The Reich had learned some bitter lessons about underestimating its enemies. Operation Barbarossa should have knocked the Soviet Union out of the war by the first winter. And it would have, too, if only the Russians had cooperated. They hadn’t.

“Two things,” he said in his slow, bad Lenello. “One thing is, if Grenye have no magic, why Lenelli not conquer Bucovin before this? Two thing is, Lenelli have Bucovin for enemy. King Bottero have – uh, has – also other Lenelli for enemy. I keep things quiet, I keep things quiet from Grenye and from other Lenelli. And Lenelli have magic for sure. Bucovin?” He turned to Velona. “What has Bucovin?”

She’d gone in there. She must have hoped magic would protect her. It hadn’t done the job, or she wouldn’t have been running for her life when Hasso splashed into the swamp. If whatever gave her away to the Grenye in Bucovin wasn’t magic, what the devil was it?

“I don’t know what they have there,” she answered, her voice troubled. “Whatever it is, it doesn’t show. The countryside looks like our countryside, with the Grenye on little farms. They keep ducks and partridges. They don’t have many big animals – we brought those here when we landed. The ones they do have, they mostly stole.”

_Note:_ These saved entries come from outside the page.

Lemma checkout_keeps_ledger (uid itemId : string) (qty : number) (now : Z) (db : store) :
  ledgerPositive db -> ledgerPositive (snd (checkoutItem uid itemId qty now db)).
Proof.
  intros Hdb.
  destruct (checkout_outcome uid itemId qty now db)
    as [(e & ->) | (d & Hq & _ & _ & ->)]; [exact Hdb |].
  cbn [snd]. unfold ledgerPositive. cbn [checkedOutItems]. unfold ledgerAfterCheckout.
  destruct (checkedOutItems db !! (uid, itemId)) as [e |] eqn:He.
  - apply ledger_insert; [exact Hdb |]. cbn [c_qty setQty]. intros q0 Hq0.
    destruct (c_qty e) as [l |] eqn:Hl; cbn [increment] in Hq0; injection Hq0 as <-.
    + apply add_positive; [eapply Hdb; eauto | exact Hq].
    + exact Hq.
  - apply ledger_insert; [exact Hdb |]. cbn [c_qty]. intros q0 [= <-]. exact Hq.
Qed.

Lemma return_keeps_ledger (uid itemId : string) (qty : number) (now : Z) (db : store) :
  ledgerPositive db -> ledgerPositive (snd (returnItem uid itemId qty now db)).
Proof.
  intros Hdb.
  destruct (return_outcome uid itemId qty now db)
    as [(e & ->) | (e & d & Hq & He & Hgt & _ & ->)]; [exact Hdb |].
  cbn [snd]. unfold ledgerPositive. cbn [checkedOutItems]. unfold ledgerAfterReturn.
  destruct (Num.eq qty (orZero (c_qty e))) eqn:Heq.
  - intros key e' q Hl Hq'. apply lookup_delete_Some in Hl as [_ Hl]. eapply Hdb; eauto.
  - apply ledger_insert; [exact Hdb |]. cbn [c_qty setQty]. intros q0 Hq0.
    destruct (c_qty e) as [l |] eqn:Hl; cbn [increment] in Hq0; injection Hq0 as <-.
    + destruct (orZero_positive l (Hdb _ _ _ He Hl)) as [Hz | ->].
      * rewrite Hz in Hgt, Heq. apply sub_positive; assumption.
      * destruct qty as [| [] |]; reflexivity.
    + unfold orZero in Hgt. cbn in Hgt. clear Heq. num_cases.
Qed.

Lemma perform_keeps_ledger (o : operation) (db : store) :
  ledgerPositive db -> ledgerPositive (perform o db).
Proof.
  intros Hdb. destruct o as [uid itemId qty now | uid itemId qty now | dr | id p | id];
    cbn [perform].
  - apply checkout_keeps_ledger. exact Hdb.
  - apply return_keeps_ledger. exact Hdb.
  - destruct (createItem_cases dr db) as [(_ & He) | [(_ & _ & He) | (_ & _ & He)]];
      rewrite He; exact Hdb.
  - destruct (updateItem_cases id p db) as [(e & He) | (d & _ & _ & He)];
      rewrite He; exact Hdb.
  - exact Hdb.
Qed.

End Ledger.
(** ** What a document store promises

    The controller is meant to run over any compliant document store: one
    whose state holds, per collection, a finite map from document ids to
    fields, and whose calls, when they resolve, have acted on that map as
    insert, read, read-all, merge and delete.  A call may still reject at
    any time; the laws speak only of calls that resolve. *)

Class CompliantStore (St : Type) `{!FirestoreClient St} : Type := {
  documents : St → string → gmap string DocumentData;
  addDoc_resolves c d s r s' :
    addDoc_st c (JObj d) s = (Returned r, s') →
    ref_path r = coll_path c ∧
    (ref_id r ∉ dom (documents s (coll_path c))) ∧
    documents s' (coll_path c) = <[ref_id r := d]> (documents s (coll_path c));
  getDocs_resolves c s q s' :
    getDocs_st c s = (Returned q, s') →
    (∀ p, documents s' p = documents s p) ∧
    (λ d, (doc_id d, doc_data d)) <$> docs q ≡ₚ map_to_list (documents s (coll_path c));
  getDoc_resolves r s d s' :
    getDoc_st r s = (Returned d, s') →
    (∀ p, documents s' p = documents s p) ∧
    snap_id d = ref_id r ∧
    snap_data d = documents s (ref_path r) !! ref_id r;
  updateDoc_resolves r d s s' old :
    updateDoc_st r (JObj d) s = (Returned tt, s') →
    documents s (ref_path r) !! ref_id r = Some old →
    documents s' (ref_path r) = <[ref_id r := d ∪ old]> (documents s (ref_path r));
  deleteDoc_resolves r s s' :
    deleteDoc_st r s = (Returned tt, s') →
    documents s' (ref_path r) = delete (ref_id r) (documents s (ref_path r))
}.

(** ** A reference store

    An in-memory store that follows the documented contract of the Firestore
    client: [addDoc] picks an id that is not in use, writes need an object,
    [updateDoc] merges top-level fields into an existing document and rejects
    when there is none, [deleteDoc] resolves whether or not the document was
    there.  [fault] is the condition of the backend: while it is set, every
    call rejects with it. *)

Module MemStore.

Record mem : Type := Mem
  { collections : gmap string (gmap string DocumentData);
    fault : option Error }.

Definition coll (s : mem) (p : string) : gmap string DocumentData :=
  default ∅ (collections s !! p).

Definition set_coll (s : mem) (p : string) (c : gmap string DocumentData) : mem :=
  Mem (<[p := c]> (collections s)) (fault s).
(** [_build_circuit] (main.py:70-82).  Its parameters are [circuit],
    [control], [target], [ancilla] and [a]; the last statement,
    [circuit.measure(control, classical)], names [classical], which is
    neither a parameter nor a local nor a global: evaluating it raises
    NameError. *)
Definition _build_circuit (self : LargeNumberShorCircuit)
    (control_len target_len ancilla_len : nat) (a : Z) : build unit :=
  (for_each (fun q => emit (H q)) (reg_qubits control control_len) ;;
   for_each (oracle_block (shor_N self) target_len ancilla_len a)
            (enumerate (reg_qubits control control_len)) ;;
   lift (Raise NameError))%build.

(** [create_quantum_circuits] (main.py:61-68): the circuit object as the
    call leaves it, and the outcome of the call; [return circuit] is reached
    only when [_build_circuit] returns. *)
Definition create_quantum_circuits (self : LargeNumberShorCircuit) (a : Z)
  : circuit * outcome circuit :=
  let control_len := (2 * shor_n self)%nat in
  let target_len := shor_n self in
  let ancilla_len := 2%nat in
  let classical_len := (2 * shor_n self)%nat in
  let '(gs, r) := _build_circuit self control_len target_len ancilla_len a [] in
  let c := mkCircuit control_len target_len ancilla_len classical_len gs in
  (c, _ <- r ;; Ok c).

Local Close Scope char_scope.
(** * TwitterService (dist/x/services.js): a shallow embedding

    The service is a singleton facade over the [twitter-api-v2] client.
    Every method is an [async] function whose whole body is one
    [try { ... } catch (error) { return error; }] block.

    The embedding follows the JavaScript text:
    - JavaScript values that cross the facade (remote responses, thrown
      errors, returned payloads) are trees of type [JS.value];
    - the typed arguments of the methods follow the declaration file
      (services.d.ts): [string], optional parameters as [option], [number]
      as [Z] (result counts and region ids are integers);
    - the process state (process.env, the static [instance] field, the
      service objects and their [client] field, the constructor log of
      [new TwitterApi], the remote-call log, console.error) is threaded
      through a state-and-exception monad [M];
    - the remote service is an oracle that answers each client call with a
      fulfilled or a rejected promise, given the history of calls. *)

From Stdlib Require Import ZArith String Ascii List Lia DecimalString.
From stdpp Require Import base option list gmap strings.

Local Open Scope Z_scope.

(** ** The JavaScript fragment the service relies on *)

Module JS.

(** Values.  Objects are property lists in enumeration order; [VError] is an
    instance of [Error] (or of a subclass named [name]). *)
#[warnings="-register-all"]
Inductive value : Type :=
| VUndefined
| VNull
| VBool (b : bool)
| VNumber (n : Z)
| VString (s : string)
| VArray (elems : list value)
| VObject (props : list (string * value))
| VError (name message : string).

(** [ToBoolean] on values: the test behind [if (x)], [!x] and [x || y]. *)
Definition ToBoolean (v : value) : bool :=
  match v with
  | VUndefined | VNull => false
  | VBool b => b
  | VNumber n => negb (n =? 0)
  | VString s => negb (String.eqb s EmptyString)
  | VArray _ | VObject _ | VError _ _ => true
  end.

(** The typed optional arguments as values: an omitted argument is
    [undefined]. *)
Definition string_value (s : option string) : value :=
  match s with
  | Some s => VString s
  | None => VUndefined
  end.

Definition number_value (n : option Z) : value :=
  match n with
  | Some n => VNumber n
  | None => VUndefined
  end.

(** Truthiness of the typed arguments and of environment entries. *)
Definition truthy_string (s : option string) : bool := ToBoolean (string_value s).

Definition truthy_number (n : option Z) : bool := ToBoolean (number_value n).

(** [a ?? b]: [b] when [a] is [undefined]. *)
Definition nullish_or {A} (a : option A) (b : A) : A :=
  match a with
  | Some x => x
  | None => b
  end.

(** [a || b] on an optional number: [b] when [a] is [undefined] or zero. *)
Definition number_or (a : option Z) (b : Z) : Z :=
  match a with
  | Some x => if truthy_number a then x else b
  | None => b
  end.

(** A default parameter value [f(x = d)] applies when the argument is
    [undefined] (omitted or passed as [undefined]). *)
Definition default_param {A} (a : option A) (d : A) : A :=
  match a with
  | Some x => x
  | None => d
  end.

(** Own-property lookup in a property list. *)
Fixpoint lookup_prop (k : string) (ps : list (string * value)) : value :=
  match ps with
  | [] => VUndefined
  | (k', v) :: ps' => if String.eqb k k' then v else lookup_prop k ps'
  end.

(** [String.prototype.includes]: some suffix of [s] starts with [pat]. *)
Fixpoint includes (s pat : string) : bool :=
  String.prefix pat s ||
  match s with
  | EmptyString => false
  | String _ s' => includes s' pat
  end.

(** The character class [\w]. *)
Definition is_word_char (c : ascii) : bool :=
  let n := nat_of_ascii c in
  ((48 <=? n) && (n <=? 57) || (65 <=? n) && (n <=? 90) ||
   (97 <=? n) && (n <=? 122) || (n =? 95))%nat.

(** Remove [pre] from the front of [s], if it is there. *)
Fixpoint strip_prefix (pre s : string) : option string :=
  match pre, s with
  | EmptyString, _ => Some s
  | String a pre', String b s' =>
      if Ascii.eqb a b then strip_prefix pre' s' else None
  | String _ _, EmptyString => None
  end.

(** The longest run of word characters at the front of [s], and the rest. *)
Fixpoint span_word (s : string) : string * string :=
  match s with
  | EmptyString => (EmptyString, EmptyString)
  | String c s' =>
      if is_word_char c
      then let (w, r) := span_word s' in (String c w, r)
      else (EmptyString, s)
  end.

(** [s.replace(/^data:image\/\w+;base64,/, '')].  The class [\w] does not
    contain [;], so the greedy run is the only candidate match. *)
Definition strip_data_uri (s : string) : string :=
  match strip_prefix "data:image/" s with
  | None => s
  | Some rest =>
      match span_word rest with
      | (EmptyString, _) => s
      | (String _ _, rest') =>
          match strip_prefix ";base64," rest' with
          | Some payload => payload
          | None => s
          end
      end
  end.

(** [Buffer.from(data, encoding)], kept symbolic: the service hands the
    buffer to the client without looking into it. *)
Inductive Buffer : Type :=
| Buffer_from (data : string) (encoding : string).

(** *** JSON.stringify *)

Definition dquote : ascii := ascii_of_nat 34.
Definition backslash : ascii := ascii_of_nat 92.

Definition hex_digit (n : nat) : ascii :=
  ascii_of_nat (if (n <? 10)%nat then 48 + n else 87 + n)%nat.

(** QuoteJSONString, one character at a time. *)
Definition escape_char (c : ascii) : string :=
  let n := nat_of_ascii c in
  if (n =? 34)%nat then String backslash (String dquote EmptyString)
  else if (n =? 92)%nat then "\\"
  else if (n =? 8)%nat then "\b"
  else if (n =? 9)%nat then "\t"
  else if (n =? 10)%nat then "\n"
  else if (n =? 12)%nat then "\f"
  else if (n =? 13)%nat then "\r"
  else if (n <? 32)%nat
       then "\u00" +:+
            String (hex_digit (n / 16)) (String (hex_digit (n mod 16)) EmptyString)
  else String c EmptyString.

Fixpoint escape (s : string) : string :=
  match s with
  | EmptyString => EmptyString
  | String c s' => escape_char c +:+ escape s'
  end.

Definition quote (s : string) : string :=
  String dquote (escape s +:+ String dquote EmptyString).

(** [Number.prototype.toString] on an integer (JavaScript switches to
    exponent notation from 10^21 on; counts and ids stay far below). *)
Definition Number_toString (n : Z) : string :=
  NilZero.string_of_int (Z.to_int n).

Fixpoint join (sep : string) (l : list string) : string :=
  match l with
  | [] => EmptyString
  | [x] => x
  | x :: l' => x +:+ sep +:+ join sep l'
  end.

(** [JSON.stringify v] for a tree value: [None] is [undefined].  In an
    array a hole prints as [null]; in an object it drops the property; an
    [Error] has no enumerable own property. *)
Fixpoint JSON_stringify (v : value) : option string :=
  match v with
  | VUndefined => None
  | VNull => Some "null"
  | VBool true => Some "true"
  | VBool false => Some "false"
  | VNumber n => Some (Number_toString n)
  | VString s => Some (quote s)
  | VArray elems =>
      Some ("[" +:+
            join "," (map (fun x => nullish_or (JSON_stringify x) "null") elems)
            +:+ "]")
  | VObject props =>
      let member (p : string * value) : list string :=
        match JSON_stringify (snd p) with
        | Some t => [quote (fst p) +:+ ":" +:+ t]
        | None => []
        end in
      Some ("{" +:+ join "," (flat_map member props) +:+ "}")
  | VError _ _ => Some "{}"
  end.

End JS.

Import JS.

(** ** The interface of the wrapped client (twitter-api-v2) *)

(** The members of [EUploadMimeType] that the service names. *)
Inductive EUploadMimeType : Type := Jpeg | Png | Gif | Webp.

(** A client object: [new TwitterApi({appKey, appSecret, accessToken,
    accessSecret})].  [client_id] is the object's identity: the number of
    clients constructed before it. *)
Record TwitterApi : Type := {
  client_id : nat;
  appKey : option string;
  appSecret : option string;
  accessToken : option string;
  accessSecret : option string;
}.
(** Entering a function binds its rest parameter [...inputs]; leaving it
    drops the variable. *)
Definition withInputs {A} (args : list value) (body : M frame value A)
  : M world value A :=
  fun w =>
    let (result, fr) := body (Frame args (store w) (calls w)) in
    (result, World (frameStore fr) (frameCalls fr)).

(** A call of the base function by its caller, without the decorator in
    between: nothing is recorded. *)
Definition direct {A} (callee : Eff A) : M world value A :=
  fun w =>
    let (result, s) := callee (store w) in
    (result, World s (calls w)).

(** [[
  const functionWithMiddleware = (...inputs: I): O => {
    try {
      if (handleInput) {
        inputs = handleInput(definition, ...inputs);
      }
      const output = definition(...inputs);
      if (handleOutput) {
        return handleOutput(definition, output, ...inputs);
      }
      return output;
    } catch (error) {
      if (handleError) {
        return handleError(definition, error, ...inputs);
      }
      throw error;
    }
  };
]] *)
Definition functionWithMiddleware (definition : F) (config : Config)
  (args : list value) : M world value value :=
  withInputs args
    (try_catch
       ((match handleInput config with
         | Some handleInput =>
             xs <- getInputs ;;
             xs' <- invoke (CallInput xs) (handleInput definition xs) ;;
             setInputs xs'
         | None => ret tt
         end) ;;
        xs <- getInputs ;;
        output <- invoke (CallDefinition xs) (call definition xs) ;;
        match handleOutput config with
        | Some handleOutput =>
            xs <- getInputs ;;
            invoke (CallOutput output xs) (handleOutput definition output xs)
        | None => ret output
        end)
       (fun error =>
          match handleError config with
          | Some handleError =>
              xs <- getInputs ;;
              invoke (CallError error xs) (handleError definition error xs)
          | None => throw error
          end)).

(** What the decoration call itself can throw: an error that came out of
    the wrapped function, or the [new Error(message)] of a failed
    assertion. *)
Inductive failure : Type :=
| Uncaught (error : value)
| AssertionFailure (message : string).

(** An error thrown by the wrapped function goes through the [forEach]
    callback and [forEach] itself untouched. *)
Definition propagate {A} (m : M world value A) : M world failure A :=
  fun w =>
    match m w with
    | (Normal a, w') => (Normal a, w')
    | (Throw e, w') => (Throw (Uncaught e), w')
    end.

(** The callback of [forEach] calls the wrapped function: recorded. *)
Definition note (ev : event) : M world value unit :=
  fun w => (Normal tt, World (store w) (calls w ++ [ev])).

(** [xs.forEach(callback)] *)
Fixpoint forEach {A} (callback : A -> M world failure unit) (xs : list A)
  : M world failure unit :=
  match xs with
  | [] => ret tt
  | x :: rest => callback x ;; forEach callback rest
  end.

(** [[
  `Expected ${definition.name}(${inputs.join(", ")}) to return ${output}, but got ${actualOutput}.`
]] *)
Definition mismatchMessage (definition : F) (inputs : list value)
  (output actualOutput : value) : string :=
  "Expected " ++ name definition ++ "(" ++ join ", " inputs
  ++ ") to return " ++ toString output
  ++ ", but got " ++ toString actualOutput ++ ".".

(** The callback passed to [forEach]:
[[
  ([inputs, output]) => {
    const actualOutput = functionWithMiddleware(...inputs);
    if (actualOutput !== output) {
      throw new Error(`Expected ...`);
    }
  }
]] *)
Definition checkAssertion (definition : F) (config : Config)
  (assertion : list value * value) : M world failure unit :=
  let (inputs, output) := assertion in
  actualOutput <- propagate (note (CallWrapped inputs) ;;
                             functionWithMiddleware definition config inputs) ;;
  if strictNotEquals actualOutput output
  then throw (AssertionFailure
                (mismatchMessage definition inputs output actualOutput))
  else ret tt.

(** [[
  if (!config) {
    return definition;
  }
  const { assertions, handleError, handleInput, handleOutput } = config;
  const functionWithMiddleware = ...;
  (assertions ?? []).forEach(...);
  return functionWithMiddleware as F;
]] *)
Definition createFunctionWithMiddleware (definition : F)
  (config : option Config) : M world failure (fn world) :=
  match config with
  | None => ret (Fn (name definition) (fun args => direct (call definition args)))
  | Some config =>
      forEach (checkAssertion definition config)
        (match assertions config with Some l => l | None => [] end) ;;
      ret (Fn "functionWithMiddleware" (functionWithMiddleware definition config))
  end.

(** ** Vocabulary of the properties *)

(** Which of the decorator's calls a record holds. *)
Definition isCallDefinition (ev : event) : bool :=
  match ev with CallDefinition _ => true | _ => false end.

Definition isCallOutput (ev : event) : bool :=
  match ev with CallOutput _ _ => true | _ => false end.

Definition isCallError (ev : event) : bool :=
  match ev with CallError _ _ => true | _ => false end.

(** How many calls of one kind were made. *)
Definition count (kind : event -> bool) (record : list event) : nat :=
  length (filter kind record).

(** The inputs of the assertion pairs that were checked, in order. *)
Definition checked (record : list event) : list (list value) :=
  flat_map (fun ev => match ev with CallWrapped xs => [xs] | _ => [] end)
    record.

(** The input stage as the specification words it: the hook when there is
    one, the identity otherwise. *)
Definition inputStage (definition : F) (config : Config) (x : list value)
  : Eff (list value) :=
  match handleInput config with
  | Some h => h definition x
  | None => ret x
  end.

Definition inputCalls (config : Config) (x : list value) : list event :=
  match handleInput config with
  | Some _ => [CallInput x]
  | None => []
  end.

(** The output stage as the specification words it. *)
Definition outputStage (definition : F) (config : Config) (output : value)
  (x : list value) : Eff value :=
  match handleOutput config with
  | Some h => h definition output x
  | None => ret output
  end.

Definition outputCalls (config : Config) (output : value) (x : list value)
  : list event :=
  match handleOutput config with
  | Some _ => [CallOutput output x]
  | None => []
  end.

(** The same for the optional configuration: without one the decorated
    function is the base function, which gets the inputs as passed. *)
Definition inputStageOf (definition : F) (config : option Config)
  (x : list value) : Eff (list value) :=
  match config with
  | Some config => inputStage definition config x
  | None => ret x
  end.

(** No [handleError]: no configuration, or one without that hook. *)
Definition handleErrorAbsent (config : option Config) : Prop :=
  match config with
  | Some config => handleError config = None
  | None => True
  end.

(** The three stages of the protocol. *)
Inductive stage : Type := InputStage | InvocationStage | OutputStage.

(** [Throws definition config x s0 st e xs s made]: on the inputs [x] and
    the store [s0], stage [st] is reached and throws [e]; by then the
    variable [inputs] holds [xs], the store is [s] and the decorator has
    made the calls [made]. *)
Inductive Throws (definition : F) (config : Config) (x : list value) (s0 : State)
  : stage -> value -> list value -> State -> list event -> Prop :=
| ThrowsInput h e s1 :
    handleInput config = Some h ->
    h definition x s0 = (Throw e, s1) ->
    Throws definition config x s0 InputStage e x s1 [CallInput x]
| ThrowsInvocation x' s1 e s2 :
    inputStage definition config x s0 = (Normal x', s1) ->
    call definition x' s1 = (Throw e, s2) ->
    Throws definition config x s0 InvocationStage e x' s2
      (inputCalls config x ++ [CallDefinition x'])
| ThrowsOutput h x' s1 output s2 e s3 :
    handleOutput config = Some h ->
    inputStage definition config x s0 = (Normal x', s1) ->
    call definition x' s1 = (Normal output, s2) ->
    h definition output x' s2 = (Throw e, s3) ->
    Throws definition config x s0 OutputStage e x' s3
      (inputCalls config x ++ [CallDefinition x'; CallOutput output x']).

(** A configuration that is present but empty. *)
Definition emptyConfig (config : Config) : Prop :=
  (assertions config = None \/ assertions config = Some [])
  /\ handleError config = None
  /\ handleInput config = None
  /\ handleOutput config = None.

Definition absentOrEmpty (config : option Config) : Prop :=
  match config with
  | None => True
  | Some config => emptyConfig config
  end.

(** [AllPass wrapped pairs w w']: checked one after the other from the
    world [w], every pair of [pairs] has the wrapped function return a
    value strictly equal to the expected one, and the world is then [w']. *)
Inductive AllPass (wrapped : list value -> M world value value)
  : list (list value * value) -> world -> world -> Prop :=
| AllPassNil w : AllPass wrapped [] w w
| AllPassCons inputs output rest actualOutput w w1 w2 :
    wrapped inputs (World (store w) (calls w ++ [CallWrapped inputs]))
      = (Normal actualOutput, w1) ->
    strictEquals actualOutput output = true ->
    AllPass wrapped rest w1 w2 ->
    AllPass wrapped ((inputs, output) :: rest) w w2.

(** User code that neither reads nor writes the store. *)
Definition pureCall {A} (callee : Eff A) : Prop :=
  exists result, forall s, callee s = (result, s).

(** A pure base function with pure hooks. *)
Definition pureParts (definition : F) (config : Config) : Prop :=
  (forall x, pureCall (call definition x))
  /\ (forall h x, handleInput config = Some h -> pureCall (h definition x))
  /\ (forall h output x,
        handleOutput config = Some h -> pureCall (h definition output x))
  /\ (forall h error x,
        handleError config = Some h -> pureCall (h definition error x)).

(** The world after calling [wrapped] on each input tuple of [between] in
    turn, whatever each call returns or throws. *)
Fixpoint callAll (wrapped : list value -> M world value value)
  (between : list (list value)) (w : world) : world :=
  match between with
  | [] => w
  | x :: rest => callAll wrapped rest (snd (wrapped x w))
  end.

(** The function value the decoration returns for a present
    configuration.  It is a function over the world, so it can be decorated
    in turn. *)
Definition wrapperOf (definition : F) (config : Config) : fn world :=
  Fn "functionWithMiddleware" (functionWithMiddleware definition config).

(** [assertions ?? []] *)
Definition pairsOf (config : Config) : list (list value * value) :=
  match assertions config with
  | Some pairs => pairs
  | None => []
  end.

Definition isCallInput (ev : event) : bool :=
  match ev with CallInput _ => true | _ => false end.

(** User code that keeps the property [P] of the store, however it ends. *)
Definition keeps (P : State -> Prop) {A} (callee : Eff A) : Prop :=
  forall s, P s -> P (snd (callee s)).

(** The base function and every hook of the configuration keep [P]. *)
Definition partsKeep (P : State -> Prop) (definition : F) (config : Config)
  : Prop :=
  (forall x, keeps P (call definition x))
  /\ (forall h x, handleInput config = Some h -> keeps P (h definition x))
  /\ (forall h output x,
        handleOutput config = Some h -> keeps P (h definition output x))
  /\ (forall h error x,
        handleError config = Some h -> keeps P (h definition error x)).

(** Hooks that hand on what they are given and leave the store alone:
    [handleInput] returns the inputs, [handleOutput] returns the output and
    [handleError] throws the error again. *)
Definition transparentHooks (definition : F) (config : Config) : Prop :=
  (forall h x s, handleInput config = Some h -> h definition x s = (Normal x, s))
  /\ (forall h output x s,
        handleOutput config = Some h ->
        h definition output x s = (Normal output, s))
  /\ (forall h error x s,
        handleError config = Some h -> h definition error x s = (Throw error, s)).

(** A [handleError] that returns on every error. *)
Definition recoversAlways (definition : F)
  (h : F -> value -> list value -> Eff value) : Prop :=
  forall error x s, exists output s', h definition error x s = (Normal output, s').

End Midl.

Arguments Fn {St} name call.
Arguments name {St} f.
Arguments call {St} f inputs.
Arguments Build_Config {State}.
Arguments assertions {State} c.
Arguments handleError {State} c.
Arguments handleInput {State} c.
Arguments handleOutput {State} c.
Arguments World {State}.
Arguments Frame {State}.
Arguments inputs {State} f.
Arguments frameStore {State} f.
Arguments frameCalls {State} f.
Arguments store {State} w.
Arguments calls {State} w.
Arguments functionWithMiddleware {State}.
Arguments createFunctionWithMiddleware {State}.
Arguments checkAssertion {State}.
Arguments mismatchMessage {State}.
Arguments forEach {State A}.
Arguments direct {State A}.
Arguments inputStage {State}.
Arguments inputCalls {State}.
Arguments outputStage {State}.
Arguments inputStageOf {State}.
Arguments handleErrorAbsent {State}.
Arguments outputCalls {State}.
Arguments Throws {State}.
Arguments emptyConfig {State}.
Arguments absentOrEmpty {State}.
Arguments AllPass {State}.
Arguments pureCall {State A}.
Arguments pureParts {State}.
Arguments callAll {State}.
Arguments count : simpl never.
Arguments wrapperOf {State}.
Arguments pairsOf {State}.
Arguments keeps {State} P {A} callee.
Arguments partsKeep {State}.
Arguments transparentHooks {State}.
Arguments recoversAlways {State}.
Lemma np_binop_mat_mat (s : state F) (op : F -> F -> F) (x y : ndarray)
    (n k : nat) (mx my : mat F) :
  holds s x (Sh2 n k) mx -> holds s y (Sh2 n k) my ->
  returns s (np_binop op x y) (fun a s' => holds s' a (Sh2 n k) (mzip op mx my)).
Proof.
  intros Hx Hy.
  pose proof Hx as (_ & _ & Hxr & Hxc). pose proof Hy as (_ & _ & Hyr & Hyc).
  simpl in Hxr, Hxc, Hyr, Hyc.
  eapply np_binop_returns; eauto.
  - unfold broadcast_shape; simpl. now rewrite !bdim_same.
  - unfold broadcast_op; simpl.
    rewrite (stretch_id n mx Hxr), (stretch_id n my Hyr).
    unfold mzip. apply map2_ext_Forall with (1 := fun ra rb Ha Hb =>
      f_equal2 (map2 op) (stretch_id k ra Ha) (stretch_id k rb Hb)); assumption.
  - unfold mzip; simpl. rewrite map2_length; congruence.
  - now apply Forall_map2_length.
Qed.

(** One statement of the body: run it, then carry what is known of the
    older arrays over to the store it leaves. *)
Ltac carry E :=
  repeat match goal with
         | Hx : holds ?s _ _ _ |- _ =>
             match type of E with
             | extends s _ => apply (holds_extends _ _ _ _ _ E) in Hx
             end
         end.

Ltac statement lem :=
  eapply returns_bind;
  [ eapply lem; eassumption
  | let a := fresh "a" in
    let s' := fresh "s" in
    let E := fresh "E" in
    let Ha := fresh "Ha" in
    intros a s' E Ha; cbv beta in Ha; carry E; clear E ].

Lemma exec_calculate_pr_eos_returns (s : state F) (tK mV : ndarray) (T V : vec F) :
  holds s tK (Sh1 (length T)) [T] ->
  holds s mV (Sh1 (length V)) [V] ->
  returns s (exec_calculate_pr_eos tK mV)
    (fun g s' =>
       holds s' g (Sh2 (length T) (length V)) (calculate_pr_eos T V)).
Proof.
  intros HT HV. unfold exec_calculate_pr_eos, calculate_pr_eos.
  statement np_scalar_holds_vec.
  statement np_reshape_col_holds.
  do 8 statement np_scalar_holds.
  statement np_reshape_col_holds.
  statement np_scalar_holds.
  statement np_scalar_holds_vec.
  statement np_binop_col_vec.
  statement np_scalar_holds_vec.
  statement np_binop_vec_vec.
  do 2 statement np_scalar_holds_vec.
  statement np_binop_vec_vec.
  statement np_binop_col_vec.
  eapply np_binop_mat_mat; eassumption.
Qed.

“Talk about magic,” Lugo said impatiently. “Uh, goddess.” Even if he was impatient, he remembered to be polite. Had he watched Bottero screw her? Or had he been screwing a mere mortal himself right then?

“You can’t talk about magic in Bucovin without talking about Bucovin,” Velona said, and then, to Hasso, “You have to understand what a funny place it is. They have castles like ours along the roads – a lot like ours. They model theirs after the ones we build.” Her mouth twisted. “Sometimes they have renegades helping them, too.”